Restate word for word the lines of the entries below, starting with the line that holds "do 2 (apply preserves_bind; [apply _|apply hs_mkdir|intros" and ending with the line that holds "intros q Hq.", and no others.

*** MATERIAL FOR THIS EXERCISE Section Begins ***

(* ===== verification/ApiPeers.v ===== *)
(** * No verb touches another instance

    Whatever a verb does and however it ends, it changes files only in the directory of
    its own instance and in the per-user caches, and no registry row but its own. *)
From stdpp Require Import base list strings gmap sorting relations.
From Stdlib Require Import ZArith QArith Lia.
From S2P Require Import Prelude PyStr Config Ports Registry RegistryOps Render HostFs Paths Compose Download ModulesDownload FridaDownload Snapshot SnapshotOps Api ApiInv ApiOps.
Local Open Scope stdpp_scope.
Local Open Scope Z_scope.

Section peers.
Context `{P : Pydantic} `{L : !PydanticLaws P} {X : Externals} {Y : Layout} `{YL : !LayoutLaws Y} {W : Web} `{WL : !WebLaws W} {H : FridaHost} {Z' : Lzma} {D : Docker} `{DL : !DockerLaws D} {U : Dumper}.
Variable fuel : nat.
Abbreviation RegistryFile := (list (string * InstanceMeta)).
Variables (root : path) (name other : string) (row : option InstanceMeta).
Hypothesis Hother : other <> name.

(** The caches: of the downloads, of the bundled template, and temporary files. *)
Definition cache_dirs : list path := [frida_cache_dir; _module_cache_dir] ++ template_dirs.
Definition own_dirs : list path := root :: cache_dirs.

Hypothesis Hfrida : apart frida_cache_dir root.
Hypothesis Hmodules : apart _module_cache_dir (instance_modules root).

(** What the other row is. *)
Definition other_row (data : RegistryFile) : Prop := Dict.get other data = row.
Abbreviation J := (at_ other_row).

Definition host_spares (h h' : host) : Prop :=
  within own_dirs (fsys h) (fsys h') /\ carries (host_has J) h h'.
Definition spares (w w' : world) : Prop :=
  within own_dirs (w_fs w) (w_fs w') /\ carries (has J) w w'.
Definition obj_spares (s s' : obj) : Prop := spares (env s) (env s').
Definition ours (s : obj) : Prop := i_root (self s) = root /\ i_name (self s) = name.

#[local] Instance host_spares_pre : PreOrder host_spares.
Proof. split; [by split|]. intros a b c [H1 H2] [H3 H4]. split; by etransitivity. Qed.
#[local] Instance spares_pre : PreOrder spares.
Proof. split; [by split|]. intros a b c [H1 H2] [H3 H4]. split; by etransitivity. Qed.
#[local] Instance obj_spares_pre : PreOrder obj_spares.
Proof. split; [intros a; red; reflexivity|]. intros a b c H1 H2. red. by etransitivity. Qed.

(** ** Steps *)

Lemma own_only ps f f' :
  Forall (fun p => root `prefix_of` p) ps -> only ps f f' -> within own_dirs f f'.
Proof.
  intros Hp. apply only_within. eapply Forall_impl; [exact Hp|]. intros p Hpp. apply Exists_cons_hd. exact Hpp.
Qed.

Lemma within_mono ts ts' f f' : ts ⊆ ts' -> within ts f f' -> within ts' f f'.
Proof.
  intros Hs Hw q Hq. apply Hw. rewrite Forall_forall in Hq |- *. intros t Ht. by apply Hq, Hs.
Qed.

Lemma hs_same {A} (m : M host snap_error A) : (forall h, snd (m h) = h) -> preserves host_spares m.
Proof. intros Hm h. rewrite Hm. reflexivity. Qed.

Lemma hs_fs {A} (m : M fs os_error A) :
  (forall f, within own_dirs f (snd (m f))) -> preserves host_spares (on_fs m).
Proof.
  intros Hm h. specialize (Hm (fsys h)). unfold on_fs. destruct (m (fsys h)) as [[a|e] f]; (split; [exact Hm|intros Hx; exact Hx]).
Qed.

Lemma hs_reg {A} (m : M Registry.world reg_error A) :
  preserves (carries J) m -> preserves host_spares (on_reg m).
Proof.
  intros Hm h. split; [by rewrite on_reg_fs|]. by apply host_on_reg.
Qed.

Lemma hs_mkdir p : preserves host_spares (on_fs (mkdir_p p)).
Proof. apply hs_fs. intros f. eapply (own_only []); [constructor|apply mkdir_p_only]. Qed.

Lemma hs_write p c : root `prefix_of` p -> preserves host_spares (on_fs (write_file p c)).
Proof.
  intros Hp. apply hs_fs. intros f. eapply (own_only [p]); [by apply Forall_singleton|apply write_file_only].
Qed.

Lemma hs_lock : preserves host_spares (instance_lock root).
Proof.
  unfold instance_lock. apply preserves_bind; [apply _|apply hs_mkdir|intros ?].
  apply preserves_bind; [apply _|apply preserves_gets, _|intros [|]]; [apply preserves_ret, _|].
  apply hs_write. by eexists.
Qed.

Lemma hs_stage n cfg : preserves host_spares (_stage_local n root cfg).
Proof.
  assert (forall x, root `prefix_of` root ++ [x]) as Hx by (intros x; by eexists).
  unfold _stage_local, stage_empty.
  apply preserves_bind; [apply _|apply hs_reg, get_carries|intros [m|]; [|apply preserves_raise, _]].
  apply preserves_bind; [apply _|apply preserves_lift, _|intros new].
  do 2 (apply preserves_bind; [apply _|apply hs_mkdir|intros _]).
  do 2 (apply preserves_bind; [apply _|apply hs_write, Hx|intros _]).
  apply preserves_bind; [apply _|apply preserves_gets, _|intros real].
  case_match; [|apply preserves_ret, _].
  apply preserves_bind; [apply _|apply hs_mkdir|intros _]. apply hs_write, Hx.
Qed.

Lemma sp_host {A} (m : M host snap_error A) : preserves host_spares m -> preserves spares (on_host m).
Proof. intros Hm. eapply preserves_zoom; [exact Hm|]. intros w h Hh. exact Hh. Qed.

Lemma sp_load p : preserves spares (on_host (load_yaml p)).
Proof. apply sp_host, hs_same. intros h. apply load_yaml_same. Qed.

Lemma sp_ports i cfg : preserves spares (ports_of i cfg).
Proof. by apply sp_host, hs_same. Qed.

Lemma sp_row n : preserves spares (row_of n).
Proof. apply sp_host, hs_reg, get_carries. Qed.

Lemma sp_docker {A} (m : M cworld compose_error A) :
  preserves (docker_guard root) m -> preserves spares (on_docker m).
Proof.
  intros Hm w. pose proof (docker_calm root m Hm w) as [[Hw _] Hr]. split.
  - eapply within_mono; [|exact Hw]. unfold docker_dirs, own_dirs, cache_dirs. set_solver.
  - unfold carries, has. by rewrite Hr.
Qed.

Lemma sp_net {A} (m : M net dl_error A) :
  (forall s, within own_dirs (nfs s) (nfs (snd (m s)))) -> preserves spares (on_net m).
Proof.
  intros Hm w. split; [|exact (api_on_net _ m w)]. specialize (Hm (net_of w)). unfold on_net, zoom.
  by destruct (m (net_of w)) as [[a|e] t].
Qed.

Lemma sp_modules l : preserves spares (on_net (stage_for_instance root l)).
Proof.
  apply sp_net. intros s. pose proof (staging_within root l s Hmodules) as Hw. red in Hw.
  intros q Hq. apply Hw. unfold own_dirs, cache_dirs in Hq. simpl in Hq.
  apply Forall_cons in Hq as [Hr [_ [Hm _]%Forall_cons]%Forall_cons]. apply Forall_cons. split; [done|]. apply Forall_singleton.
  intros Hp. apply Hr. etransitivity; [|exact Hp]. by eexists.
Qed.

*** MATERIAL FOR THIS EXERCISE Section Ends ***

*ANSWER FOR THE TASK*.
  do 2 (apply preserves_bind; [apply _|apply hs_mkdir|intros _]).
  do 2 (apply preserves_bind; [apply _|apply hs_write, Hx|intros _]).
  apply preserves_bind; [apply _|apply preserves_gets, _|intros real].
  case_match; [|apply preserves_ret, _].
  apply preserves_bind; [apply _|apply hs_mkdir|intros _]. apply hs_write, Hx.
Qed.

Lemma sp_host {A} (m : M host snap_error A) : preserves host_spares m -> preserves spares (on_host m).
Proof. intros Hm. eapply preserves_zoom; [exact Hm|]. intros w h Hh. exact Hh. Qed.

Lemma sp_load p : preserves spares (on_host (load_yaml p)).
Proof. apply sp_host, hs_same. intros h. apply load_yaml_same. Qed.

Lemma sp_ports i cfg : preserves spares (ports_of i cfg).
Proof. by apply sp_host, hs_same. Qed.

Lemma sp_row n : preserves spares (row_of n).
Proof. apply sp_host, hs_reg, get_carries. Qed.

Lemma sp_docker {A} (m : M cworld compose_error A) :
  preserves (docker_guard root) m -> preserves spares (on_docker m).
Proof.
  intros Hm w. pose proof (docker_calm root m Hm w) as [[Hw _] Hr]. split.
  - eapply within_mono; [|exact Hw]. unfold docker_dirs, own_dirs, cache_dirs. set_solver.
  - unfold carries, has. by rewrite Hr.
Qed.

Lemma sp_net {A} (m : M net dl_error A) :
  (forall s, within own_dirs (nfs s) (nfs (snd (m s)))) -> preserves spares (on_net m).
Proof.
  intros Hm w. split; [|exact (api_on_net _ m w)]. specialize (Hm (net_of w)). unfold on_net, zoom.
  by destruct (m (net_of w)) as [[a|e] t].
Qed.

Lemma sp_modules l : preserves spares (on_net (stage_for_instance root l)).
Proof.
  apply sp_net. intros s. pose proof (staging_within root l s Hmodules) as Hw. red in Hw.
  intros q Hq. apply Hw. unfold own_dirs, cache_dirs in Hq. simpl in Hq.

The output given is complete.